The execution of your threaded program is being serialised because of extreme case of false sharing while accessing the elements of g
. Here is a modified version of your program that evades false sharing and runs for the same amount of time with different number of threads as long as each thread could be assigned to a different CPU core:
#include <iostream>
#include <thread>
#define NUMTHREADS 4
using namespace std;
int g[NUMTHREADS*16];
thread t[NUMTHREADS];
void task1(int x)
{
if(x+1<NUMTHREADS)
t[x] = thread(task1, x+1);
for(int i=0;i<100000000;i++)
g[x*16]++;
if(x+1<NUMTHREADS)
t[x].join();
}
int main()
{
task1(0);
for(int i=0;i<NUMTHREADS;i++)
cout<<g[i*16]<<" ";
}
The run times with 1 and with 4 threads:
$ time ./a.out
100000000
./a.out 0.45s user 0.01s system 98% cpu 0.466 total
^^^^^^^^^^^
$ time ./a.out
100000000 100000000 100000000 100000000
./a.out 1.52s user 0.01s system 329% cpu 0.462 total
^^^^^^^^^^^
And here is a short explanation of what happens. Modern x86 CPUs access main memory in blocks of 64 bytes, called cache lines (unless non-temporal store or load instruction are used, but this is not the case here). A single cache line of that size can accommodate up to 16 elements of an int
array:
| single cache line | another cache line
|------+------+-----+-------|-------+-------+------
| g[0] | g[1] | ... | g[15] | g[16] | g[17] | ...
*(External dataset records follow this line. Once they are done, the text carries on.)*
Lemma populated_attributes_are_selected_witness :
  field (prop (query (snd (@forge sampleOrm findWithFamily))) "criteria") "select"
  = VArr [ VStr "id"; VStr "mom"; VStr "pets" ]
  /\ exists c' ys,
       @normalizeCriteria sampleOrm (rawCriteria findWithFamily) (prop findWithFamily "using")
         (ensureTypeSafetyOf (prop findWithFamily "meta")) = Ok c'
       /\ (forall f, f <> "select" ->
             field (prop (query (snd (@forge sampleOrm findWithFamily))) "criteria") f
             = field c' f)
       /\ appended (field c' "select")
            (field (prop (query (snd (@forge sampleOrm findWithFamily))) "criteria") "select")
            ys
       /\ (forall y, List.In y ys ->
             isLive (field (prop findWithFamily "populates") y) = true)
       /\ (forall k, isLive (field (prop findWithFamily "populates") k) = true ->
             selects (field (prop (query (snd (@forge sampleOrm findWithFamily))) "criteria")
                        "select") k = true).
Proof.
  split; [vm_compute; reflexivity|].
  apply (@populated_attributes_are_selected sampleOrm findWithFamily
           (snd (@forge sampleOrm findWithFamily)) "find").
  - vm_compute. reflexivity.
  - reflexivity.
  - left. reflexivity.
Defined.

Lemma no_engine_error_witness :
  fst (@forge strictOrm findWithFamily) = Ok tt
  /\ fst (@forge strictOrm findWithFamily) <> Err TypeError.
Proof.
  split; [vm_compute; reflexivity|].
  apply (@no_engine_error_on_normal_forms strictOrm findWithFamily).
  exact strictOrm_normal.
Defined.

Lemma an_error_of_the_criteria_witness :
  @forge sampleOrm findNothing
  = (Err (ConsistencyViolation CriteriaMatchesNothing),
     {| query := findNothing;
        trace := [ CallGetModel (VStr "user");
                   CallNormalizeCriteria (VObj [ ("limit", VNum 0) ]) (VStr "user") ] |}).
Proof.
  apply (proj1 (@an_error_of_the_criteria_is_never_passed_through sampleOrm findNothing
                  "user" "find" sampleModel [ "criteria"; "populates" ]
                  {| code := "E_WOULD_RESULT_IN_NOTHING"; message := "" |}
                  ltac:(split; reflexivity) eq_refl eq_refl eq_refl)).
Defined.

(** ** Production *)

(** The dependencies [deps], in production or not. *)
Definition withProduction (b : bool) (deps : Dependencies) : Dependencies :=
  {| getModel := @getModel deps;
     getAttribute := @getAttribute deps;
     isCapableOfOptimizedPopulate := @isCapableOfOptimizedPopulate deps;
     normalizePkValues := @normalizePkValues deps;
     normalizeCriteria := @normalizeCriteria deps;
     normalizeNewRecord := @normalizeNewRecord deps;
     normalizeValueToSet := @normalizeValueToSet deps;
     production := b |}.

(** The events of the check that is made in production only. *)
Definition ofProduction (ev : event) : bool :=
  match ev with
  | CallIsCapable _ _ | ConsoleWarn _ => true
  | _ => false
  end.

Definition withoutProduction (t : list event) : list event :=
  List.filter (fun ev => negb (ofProduction ev)) t.

(** The state [sp] of a run in production and the state [sd] of a run out
    of production are alike: the same query, the same calls but for those
    of the check of production. *)
Definition alike (sp sd : state) : Prop :=
  query sp = query sd /\ withoutProduction (trace sp) = trace sd.

(** From states that are alike, the first of which satisfies [I], the two
    computations end alike, with the same outcome, and [I] still holds. *)
Definition agree {A} (I : state -> Prop) (mp md : M A) : Prop :=
  forall sp sd, alike sp sd -> I sp ->
    fst (mp sp) = fst (md sd) /\ alike (snd (mp sp)) (snd (md sd)) /\ I (snd (mp sp)).

Section Agree.
Context (I : state -> Prop).
Hypothesis emit_keeps : forall s ev, I s -> I (emitted s ev).

Lemma agree_ret {A} (a : A) : agree I (ret a) (ret a).
Proof. intros sp sd H Hi. auto. Qed.

Lemma agree_throw {A} e : agree I (@throw A e) (throw e).
Proof. intros sp sd H Hi. auto. Qed.

Lemma agree_getQuery : agree I getQuery getQuery.
Proof. intros sp sd [Hq Ht] Hi. cbn. rewrite Hq. repeat split; assumption. Qed.

Lemma agree_bind {A B} (mp md : M A) (fp fd : A -> M B) :
  agree I mp md -> (forall a, agree I (fp a) (fd a)) -> agree I (bind mp fp) (bind md fd).
Proof.
  intros Hm Hf sp sd H Hi. unfold bind. specialize (Hm sp sd H Hi).
  destruct (mp sp) as [[a|e] sp'], (md sd) as [[a'|e'] sd']; cbn in Hm;
    destruct Hm as (Hr & Ha & Hi'); try discriminate Hr.
  - injection Hr as <-. apply Hf; assumption.
  - injection Hr as <-. auto.
Qed.

Lemma agree_emit ev : ofProduction ev = false -> agree I (emit ev) (emit ev).
Proof.
  intros Hev sp sd [Hq Ht] Hi. cbn. split; [reflexivity|]. split; [|apply emit_keeps, Hi].
  split; [assumption|]. cbn. unfold withoutProduction in *.
  rewrite List.filter_app, Ht. cbn. now rewrite Hev.
Qed.

Lemma agree_writeKey k v :
  (forall s, I s -> I {| query := set_prop (query s) k v; trace := trace s |}) ->
  agree I (writeKey k v) (writeKey k v).
Proof.
  intros H sp sd [Hq Ht] Hi. cbn. rewrite Hq.
  split; [reflexivity | split; [split; [reflexivity | assumption]|]].
  rewrite <- Hq. apply H, Hi.
Qed.

Lemma agree_tryCall {A} ev (r : result exn A) handler :
  ofProduction ev = false -> agree I (tryCall ev r handler) (tryCall ev r handler).
Proof.
  intros Hev. unfold tryCall. apply agree_bind; [now apply agree_emit | intros _].
  destruct r; [apply agree_ret | apply agree_throw].
Qed.

Lemma agree_forEach {A} (fp fd : A -> M unit) xs :
  (forall x, agree I (fp x) (fd x)) -> agree I (forEach fp xs) (forEach fd xs).
Proof.
  intros Hf. induction xs as [|x xs IH]; cbn [forEach].
  - apply agree_ret.
  - apply agree_bind; [apply Hf | intros _; apply IH].
Qed.

Lemma agree_mapM {A B} (fp fd : A -> M B) xs :
  (forall x, agree I (fp x) (fd x)) -> agree I (mapM fp xs) (mapM fd xs).
Proof.
  intros Hf. induction xs as [|x xs IH]; cbn [mapM].
  - apply agree_ret.
  - apply agree_bind; [apply Hf | intros y].
    apply agree_bind; [apply IH | intros ys; apply agree_ret].
Qed.

End Agree.

Ltac agree_step :=
  match goal with
  | |- agree _ (bind _ _) (bind _ _) => apply agree_bind; [ | intros ? ]
  | |- agree _ (ret _) (ret _) => apply agree_ret
  | |- agree _ (throw _) (throw _) => apply agree_throw
  | |- agree _ getQuery getQuery => apply agree_getQuery
  | |- agree _ (emit _) (emit _) => apply agree_emit; [ | reflexivity ]
  | |- agree _ (writeKey _ _) (writeKey _ _) => apply agree_writeKey
  | |- agree _ (tryCall _ _ _) (tryCall _ _ _) => apply agree_tryCall; [ | reflexivity ]
  | |- agree _ (call _ _) (call _ _) => unfold call; apply agree_tryCall; [ | reflexivity ]
  | |- agree _ (forEach _ _) (forEach _ _) => apply agree_forEach; intros ?
  | |- agree _ (mapM _ _) (mapM _ _) => apply agree_mapM; intros ?
  | |- agree _ (if ?c then _ else _) (if ?c then _ else _) => destruct c
  | |- agree _ (match ?c with _ => _ end) (match ?c with _ => _ end) => destruct c
  | |- agree _ (when _ _) (when _ _) => unfold when
  | |- agree _ (readKey _) (readKey _) => unfold readKey
  | |- agree _ (member _ _) (member _ _) => unfold member
  | |- agree _ (first_elem _) (first_elem _) => unfold first_elem
  end.

(** [populates] is a dictionary. *)
Definition populatesIsDictionary (s : state) : Prop :=
  isDictionary (prop (query s) "populates") = true.

Lemma populatesIsDictionary_emit s ev :
  populatesIsDictionary s -> populatesIsDictionary (emitted s ev).
Proof. intros H. exact H. Qed.

Lemma populatesIsDictionary_other s k v :
  k <> "populates" ->
  populatesIsDictionary s ->
  populatesIsDictionary {| query := set_prop (query s) k v; trace := trace s |}.
Proof. intros Hk H. unfold populatesIsDictionary. cbn. now rewrite prop_set_prop_ne. Qed.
+------+------+-----+-------+-------+-------+------
^ ^
| |
| +------ thread 1 updates this element
|
+------------- thread 0 updates this element
x86 is a cache-coherent architecture, which means that when a cache line is modified in a single core, the other cores are informed that their copy of the same cache line is no longer valid and has to be reloaded from an upper level memory storage, e.g. the shared L3 cache or the main memory. Since both shared last-level cache and main memory are much slower than the private caches of each core, this leads to much slower execution.
The modified version multiplies the index in g
by 16:
| one cache line | another cache line
|------+------+-----+-------|-------+-------+------
| g[0] | g[1] | ... | g[15] | g[16] | g[17] | ...
+------+------+-----+-------+-------+-------+------
^ ^
| |
| +------ thread 1 updates this element
|
+------------- thread 0 updates this element
It is now clear that no two threads share the same cache line and hence the cache coherency protocol is not involved in the process.
The same effect is achieved when using stack variables. Thread stacks are usually big (at least several KiB) and aligned on memory page border, hence stack variables in different threads never share the same cache line. Also the compiler further optimises access to stack variables.
See this answer for somewhat more thorough explanation and another way to prevent false sharing. Although it is about OpenMP, the concepts apply to your case too.